Well, first, the luteal phase isn’t necessarily two weeks. My luteal phase—that’s the part of the cycle between ovulation and either getting your period or testing pregnant—is twelve or thirteen days long. It’s been fourteen a few times since I’ve been tracking my fertility, occasionally longer. Once it was twenty days long, but thankfully that happened before I was actively trying to get pregnant. If it happened after an insemination I’d have been certain I was having a baby. If I was having sex with a person of the sperm-ejaculatory persuasion (and not trying to conceive) I probably would have had a heart attack.
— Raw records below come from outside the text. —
(* ===== verification/CdtRef.v ===== *)
(** * A reference instance of the toolkit interface

    One concrete [Cdt] that satisfies [CdtLaws]: base-32 names, asset arithmetic with the
    range checks.  It shows that the laws are consistent and is what the examples
    evaluate on; no theorem about the contracts depends on it. *)
From S2P Require Import Prelude Cdt.
From Stdlib Require Import ZArith Lia String Ascii.
From stdpp Require Import base tactics numbers list gmap strings.
Open Scope Z_scope.

(** Base-32 digits of a name *)
Definition char_digit (c : ascii) : Z :=
  let n := Z.of_nat (nat_of_ascii c) in
  if (97 <=? n) && (n <=? 122) then n - 97 + 6
  else if (49 <=? n) && (n <=? 53) then n - 49 + 1 else 0.
Definition digit_char (d : Z) : ascii :=
  if (6 <=? d) && (d <=? 31) then ascii_of_nat (Z.to_nat (d - 6 + 97))
  else if (1 <=? d) && (d <=? 5) then ascii_of_nat (Z.to_nat (d - 1 + 49)) else "."%char.

Fixpoint ref_name_lit (shift : Z) (s : string) : Z :=
  match s with
  | EmptyString => 0
  | String c s' => Z.shiftl (char_digit c) shift + ref_name_lit (shift - 5) s'
  end.
Fixpoint ref_to_string (k : nat) (v : Z) : string :=
  match k with
  | O => EmptyString
  | S k' => if v mod 2 ^ 64 =? 0 then EmptyString
            else String (digit_char (v / 2 ^ 59 mod 32)) (ref_to_string k' (v * 32 mod 2 ^ 64))
  end.

(** The suffix after the last dot: [tmp] is the position of the last zero digit seen,
    [last] the one that still had a digit after it. *)
Fixpoint ref_last_dot (k : nat) (v bits tmp last : Z) : Z * Z :=
  match k with
  | O => (tmp, last)
  | S k' => if Z.land (Z.shiftr v bits) 31 =? 0 then ref_last_dot k' v (bits - 5) bits last
            else ref_last_dot k' v (bits - 5) tmp tmp
  end.
Definition ref_suffix (v : Z) : Z :=
  let '(tmp, last) := ref_last_dot 12 v 59 0 0 in
  let last := if Z.land v 15 =? 0 then last else tmp in
  if last =? 0 then v else (v mod 2 ^ last - v mod 16) * 2 ^ (64 - last).

Definition ref_in_range (n : Z) : bool := (- max_amount <=? n) && (n <=? max_amount).
Definition ref_symbol_valid (s : Z) : bool := 0 <? Z.shiftr s 8.

#[export] Instance ref_cdt : Cdt := {|
  name_lit := ref_name_lit 59;
  name_to_string := ref_to_string 13;
  name_suffix := ref_suffix;
  symbol_valid := ref_symbol_valid;
  symbol_code := fun s => Z.shiftr s 8;
  asset_valid := fun a => ref_in_range (amount a) && ref_symbol_valid (asset_symbol a);
  asset_ctor := fun n s =>
    ensure ref_in_range n else "magnitude of asset amount must be less than 2^62";
    ensure ref_symbol_valid s else "invalid symbol name";
    mret (Asset n s);
  asset_add := fun a b =>
    ensure asset_symbol a =? asset_symbol b else "attempt to add asset with different symbol";
    ensure ref_in_range (amount a + amount b) else "addition overflow";
    mret (Asset (amount a + amount b) (asset_symbol a));
  asset_sub := fun a b =>
    ensure asset_symbol a =? asset_symbol b else "attempt to subtract asset with different symbol";
    ensure ref_in_range (amount a - amount b) else "subtraction underflow";
    mret (Asset (amount a - amount b) (asset_symbol a));
  asset_compare := fun a b =>
    ensure asset_symbol a =? asset_symbol b
      else "comparison of assets with different symbols is not allowed";
    mret (amount a ?= amount b);
  sec_of_time_point := fun t => t / 1000000;
  time_point_of_sec := fun s => s * 1000000;
  slot_of_time_point := fun t => (t / 1000 - 946684800000) / 500;
  time_point_of_slot := fun s => 946684800000000 + s * 500000;
  seconds := fun n => n * 1000000;
  to_seconds := fun t => t / 1000000;
  sha256 := fun b => b;
  authority_valid := fun a => (0 <? auth_threshold a) && negb (bool_decide (auth_keys a = []));
|}.

#[export] Instance ref_laws : CdtLaws.
Proof.
  assert (R : forall n, ref_in_range n = true <-> in_range n).
  { intros n. unfold ref_in_range, in_range. to_prop. done. }
  assert (D : forall A (b : bool) m (k : result A) r,
    (ensure b else m; k) = Ok r <-> b = true /\ k = Ok r).
  { intros A b m k r. destruct b; simpl; naive_solver. }
  split.
  - apply (bool_decide_unpack _). vm_compute. done.
  - done.
  - intros a. simpl. rewrite andb_true_iff, R. done.
  - intros n s a. simpl. rewrite !D, R. unfold mret, result_ret. naive_solver.
  - intros a b c _ _. simpl. rewrite !D, R, Z.eqb_eq. unfold mret, result_ret. naive_solver.
  - intros a b c _ _. simpl. rewrite !D, R, Z.eqb_eq. unfold mret, result_ret. naive_solver.
  - intros a b c. simpl. rewrite !D, Z.eqb_eq. unfold mret, result_ret. naive_solver.
  - done.
  - done.
  - done.
  - done.
  - done.
Qed.

(** ** Contexts for examples *)

(** Everyone authorised, every account exists. *)
Definition ref_ctx (self : Z) (now : Z) : ctx := {|
  get_self := self;
  get_first_receiver := self;
  has_auth := fun _ => true;
  has_permission := fun _ => true;
  is_account := fun _ => true;
  current_time_point := now;
  get_resource_limits := fun _ => (0, true);
  accepts_producers := fun _ => true;
  indeterminate_i64 := 0;
|}.

(** A valid symbol with code 1 and precision 4 *)
Definition ref_symbol : Z := 260.
(* ===== verification/Trx.v ===== *)
(** * Packed transactions

    flon.msig and flon.wrap receive a transaction as bytes and read it with the toolkit's
    [datastream]; the reader and the packer are the class [Transactions].  Reading past the
    end aborts. *)
From S2P Require Import Prelude Cdt CdtRef.
From Stdlib Require Import ZArith Lia String.
From stdpp Require Import base tactics numbers list.
Open Scope Z_scope.

(** [eosio::transaction_header], the members the contracts look at: [expiration] is a
    [time_point_sec], [delay_sec] an [unsigned_int] (32 bits) *)
Record transaction_header : Type := TransactionHeader {
  expiration : time_point_sec;
  delay_sec : Z;
}.

(** [ds >> x] returns what it read and what is left of the stream. *)
Class Transactions : Type := {
  read_name : bytes -> result (name * bytes);
  read_header : bytes -> result (transaction_header * bytes);
  read_actions : bytes -> result (list action * bytes);
  pack_levels : list permission_level -> bytes;       (* [pack(std::vector<permission_level>)] *)
}.

(** Members have their type's range. *)
Class TransactionsLaws `{Transactions} : Prop := {
  law_header b h rest :
    read_header b = Ok (h, rest) -> is_u32 (expiration h) /\ is_u32 (delay_sec h);
}.

(** A transaction read to its end: header, context-free actions, actions *)
Definition read_transaction `{Transactions} (b : bytes)
    : result (transaction_header * list action * list action) :=
  '(h, b1) ← read_header b;
  '(cfa, b2) ← read_actions b1;
  '(acts, _) ← read_actions b2;
  mret (h, cfa, acts).

(** An instance for examples: a count, then three integers per action (account, action
    name, one byte of data), all authorised by the account's active permission *)
Fixpoint ref_read_acts (n : nat) (b : bytes) : result (list action * bytes) :=
  match n, b with
  | O, _ => Ok ([], b)
  | S n', a :: nm :: d :: b' =>
      '(l, rest) ← ref_read_acts n' b';
      Ok (Action a [PermissionLevel a (ref_name_lit 59 "active")] (raw_call nm [d]) :: l, rest)
  | _, _ => Err "datastream attempted to read past the end"
  end.
#[export] Instance ref_transactions : Transactions := {|
  read_name := fun b =>
    match b with n :: rest => Ok (n, rest) | [] => Err "datastream attempted to read past the end" end;
  read_header := fun b =>
    match b with
    | e :: d :: rest => Ok (TransactionHeader (u32 e) (u32 d), rest)
    | _ => Err "datastream attempted to read past the end"
    end;
  read_actions := fun b =>
    match b with
    | n :: rest => ref_read_acts (Z.to_nat n) rest
    | [] => Err "datastream attempted to read past the end"
    end;
  pack_levels := fun l => concat ((fun p => [actor p; permission p]) <$> l);
|}.
#[export] Instance ref_transactions_laws : TransactionsLaws.
Proof.
  split. intros b h rest H. simpl in H. destruct b as [|e [|d b]]; [done..|].
  injection H as <- _. split; apply u32_range.
Qed.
Every TTC cycle is its own little circle of hell, and the two-week wait is when someone who’s trying to get knocked up almost loses their mind. Every single month. Every month you try to get pregnant, if you understand how it works and you’ve been intentional, the two-week wait does you in.
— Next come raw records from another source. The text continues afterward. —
(* ===== verification/Token.v ===== *)
(** * flon.token: fungible tokens

    [contracts/flon.token/src/flon.token.cpp] with the row types of its header.  The
    [accounts] table is scoped by owner and keyed by the symbol code, [stat] is scoped and
    keyed by the symbol code; both are one finite map keyed by (scope, primary key).
    After the operations: the ledger they implement, its invariant, and the theorems. *)
From S2P Require Import Prelude Cdt CdtRef.
From Stdlib Require Import ZArith Lia String.
From stdpp Require Import base tactics numbers list gmap relations.
Open Scope Z_scope.

(** ** Tables *)

Record account : Type := Account { balance : asset }.

Record currency_stats : Type := CurrencyStats {
  supply : asset;
  max_supply : asset;
  issuer : name;
}.

Record state : Type := State {
  accounts : gmap (name * sym_code) account;
  stats : gmap (sym_code * sym_code) currency_stats;
}.

Definition init_state : state := State ∅ ∅.

Section operations.
Context {cdt : Cdt}.

Definition account_primary_key (a : account) : sym_code :=
  symbol_code (asset_symbol (balance a)).
Definition stats_primary_key (s : currency_stats) : sym_code :=
  symbol_code (asset_symbol (supply s)).

(** ** Static getters *)

Definition get_supply (st : state) (code : sym_code) : result asset :=
  s ← get_or (stats st !! (code, code)) "invalid supply symbol code"; mret (supply s).
Definition get_max_supply (st : state) (code : sym_code) : result asset :=
  s ← get_or (stats st !! (code, code)) "invalid supply symbol code"; mret (max_supply s).
Definition get_issuer (st : state) (code : sym_code) : result name :=
  s ← get_or (stats st !! (code, code)) "invalid supply symbol code"; mret (issuer s).
Definition get_balance (st : state) (owner : name) (code : sym_code) : result asset :=
  a ← get_or (accounts st !! (owner, code)) "no balance with specified symbol";
  mret (balance a).

(** ** Balance changes *)

Definition sub_balance (accts : gmap (name * sym_code) account) (owner : name)
    (value : asset) : result (gmap (name * sym_code) account) :=
  let pk := symbol_code (asset_symbol value) in
  from ← get_or (accts !! (owner, pk)) "no balance object found";
  ensure amount value <=? amount (balance from) else "overdrawn balance";
  b ← asset_sub (balance from) value;
  mret (<[(owner, pk) := Account b]> accts).

Definition add_balance (accts : gmap (name * sym_code) account) (owner : name)
    (value : asset) (ram_payer : name) : result (gmap (name * sym_code) account) :=
  let pk := symbol_code (asset_symbol value) in
  match accts !! (owner, pk) with
  | None =>
      let row := Account value in
      emplace accts (owner, account_primary_key row) row
  | Some to =>
      b ← asset_add (balance to) value;
      mret (<[(owner, pk) := Account b]> accts)
  end.

(** ** Actions *)

Definition create (c : ctx) (st : state) (issuer : name) (maximum_supply : asset)
    : result (state * list effect) :=
  _ ← require_auth c (get_self c);
  let s := asset_symbol maximum_supply in
  ensure asset_valid maximum_supply else "invalid supply";
  ensure 0 <? amount maximum_supply else "max-supply must be positive";
  ensure bool_decide (stats st !! (symbol_code s, symbol_code s) = None)
    else "token with symbol already exists";
  let row := CurrencyStats (Asset 0 s) maximum_supply issuer in
  stats' ← emplace (stats st) (symbol_code s, stats_primary_key row) row;
  mret (State (accounts st) stats', []).

Definition issue (c : ctx) (st : state) (to : name) (quantity : asset) (memo : string)
    : result (state * list effect) :=
  let s := asset_symbol quantity in
  ensure symbol_valid s else "invalid symbol name";
  ensure Z.of_nat (String.length memo) <=? 256 else "memo has more than 256 bytes";
  let k := (symbol_code s, symbol_code s) in
  row ← get_or (stats st !! k)
    "token with symbol does not exist, create token before issue";
  ensure to =? issuer row else "tokens can only be issued to issuer account";
  _ ← require_auth c (issuer row);
  ensure asset_valid quantity else "invalid quantity";
  ensure 0 <? amount quantity else "must issue positive quantity";
  ensure asset_symbol quantity =? asset_symbol (supply row) else "symbol precision mismatch";
  ensure amount quantity <=? i64 (amount (max_supply row) - amount (supply row))
    else "quantity exceeds available supply";
  supply' ← asset_add (supply row) quantity;
  let stats' := <[k := CurrencyStats supply' (max_supply row) (issuer row)]> (stats st) in
  accounts' ← add_balance (accounts st) (issuer row) quantity (issuer row);
  mret (State accounts' stats', []).

Definition retire (c : ctx) (st : state) (quantity : asset) (memo : string)
    : result (state * list effect) :=
  let s := asset_symbol quantity in
  ensure symbol_valid s else "invalid symbol name";
  ensure Z.of_nat (String.length memo) <=? 256 else "memo has more than 256 bytes";
  let k := (symbol_code s, symbol_code s) in
  row ← get_or (stats st !! k) "token with symbol does not exist";
  _ ← require_auth c (issuer row);
  ensure asset_valid quantity else "invalid quantity";
  ensure 0 <? amount quantity else "must retire positive quantity";
  ensure asset_symbol quantity =? asset_symbol (supply row) else "symbol precision mismatch";
  supply' ← asset_sub (supply row) quantity;
  let stats' := <[k := CurrencyStats supply' (max_supply row) (issuer row)]> (stats st) in
  accounts' ← sub_balance (accounts st) (issuer row) quantity;
  mret (State accounts' stats', []).

Definition transfer (c : ctx) (st : state) (from to : name) (quantity : asset) (memo : string)
    : result (state * list effect) :=
  ensure negb (from =? to) else "cannot transfer to self";
  _ ← require_auth c from;
  ensure is_account c to else "to account does not exist";
  let code := symbol_code (asset_symbol quantity) in
  row ← get_or (stats st !! (code, code)) "unable to find key";
  let notifications := [RequireRecipient from; RequireRecipient to] in
  ensure asset_valid quantity else "invalid quantity";
  ensure 0 <? amount quantity else "must transfer positive quantity";
  ensure asset_symbol quantity =? asset_symbol (supply row) else "symbol precision mismatch";
  ensure Z.of_nat (String.length memo) <=? 256 else "memo has more than 256 bytes";
  let payer := if has_auth c to then to else from in
  accounts1 ← sub_balance (accounts st) from quantity;
  accounts2 ← add_balance accounts1 to quantity payer;
  mret (State accounts2 (stats st), notifications).

Definition open (c : ctx) (st : state) (owner : name) (s : symbol) (ram_payer : name)
    : result (state * list effect) :=
  _ ← require_auth c ram_payer;
  ensure is_account c owner else "owner account does not exist";
  let code := symbol_code s in
  row ← get_or (stats st !! (code, code)) "symbol does not exist";
  ensure asset_symbol (supply row) =? s else "symbol precision mismatch";
  match accounts st !! (owner, code) with
  | Some _ => mret (st, [])
  | None =>
      zero ← asset_ctor 0 s;
      let a := Account zero in
      accounts' ← emplace (accounts st) (owner, account_primary_key a) a;
      mret (State accounts' (stats st), [])
  end.

Definition close (c : ctx) (st : state) (owner : name) (s : symbol)
    : result (state * list effect) :=
  _ ← require_auth c owner;
  let k := (owner, symbol_code s) in
  a ← get_or (accounts st !! k)
    "Balance row already deleted or never existed. Action won't have any effect.";
  ensure amount (balance a) =? 0 else "Cannot close because the balance is not zero.";
  mret (State (delete k (accounts st)) (stats st), []).

End operations.

(** ** The contract as a state machine *)

Inductive op : Type :=
| op_create (issuer : name) (maximum_supply : asset)
| op_issue (to : name) (quantity : asset) (memo : string)
| op_retire (quantity : asset) (memo : string)
| op_transfer (from to : name) (quantity : asset) (memo : string)
| op_open (owner : name) (s : symbol) (ram_payer : name)
| op_close (owner : name) (s : symbol).

(** Arguments are values of their C++ types: amounts are [int64_t]. *)
Definition op_typed (o : op) : Prop :=
  match o with
  | op_create _ q | op_issue _ q _ | op_retire q _ | op_transfer _ _ q _ => is_i64 (amount q)
  | op_open _ _ _ | op_close _ _ => True
  end.

Section machine.
Context {cdt : Cdt}.

Definition exec (c : ctx) (o : op) (st : state) : result (state * list effect) :=
  match o with
  | op_create i q => create c st i q
  | op_issue to q m => issue c st to q m
  | op_retire q m => retire c st q m
  | op_transfer from to q m => transfer c st from to q m
  | op_open owner s p => open c st owner s p
  | op_close owner s => close c st owner s
  end.

(** A sequence of successful actions, by anyone, with any arguments (a failing action
    leaves no trace). *)
Fixpoint run (l : list (ctx * op)) (st : state) : result state :=
  match l with
  | [] => Ok st
  | (c, o) :: l' => '(st', _) ← exec c o st; run l' st'
  end.

Definition reachable (st : state) : Prop :=
  exists l, Forall (fun co => op_typed co.2) l /\ run l init_state = Ok st.

(** ** Invariant *)

Definition holds (code : sym_code) (k : name * sym_code) (a : account) : Z :=
  if k.2 =? code then amount (balance a) else 0.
For over a year my whole universe had been divided into pre-ovulation and post-insemination, two or so weeks on one side and almost exactly two weeks on the other.
And here’s the thing about early pregnancy symptoms, in case you’re wildly curious: every single one of them can also be a PMS indicator. Even if you never in your life had sore breasts before your period, the minute you read it might mean you’re pregnant you get them every month. And every time you think, Maybe that means I conceived! Then your goddamn period comes and screws everything up.
The downward spiral after that is so fucking intense it takes your breath away. You can’t believe in anything good. You have no hope. And after twelve cycles you try not to talk about it with anyone because as sick as you are of not being pregnant, everyone in your life is even more sick of it. Jaq and Carlos used to take me out to dinner after every big fuckin’ negative. That stopped after about the third cycle. Then it was just me and Jaq drinking—or me drinking and crying, and Jaq soberly trying to tell me that it would happen, probably sooner than I expected. That lasted until the fifth cycle. My luteal phase ran fifteen days and I thought—I swore—I was pregnant. I was so sure of it I even told Jaq it might be true.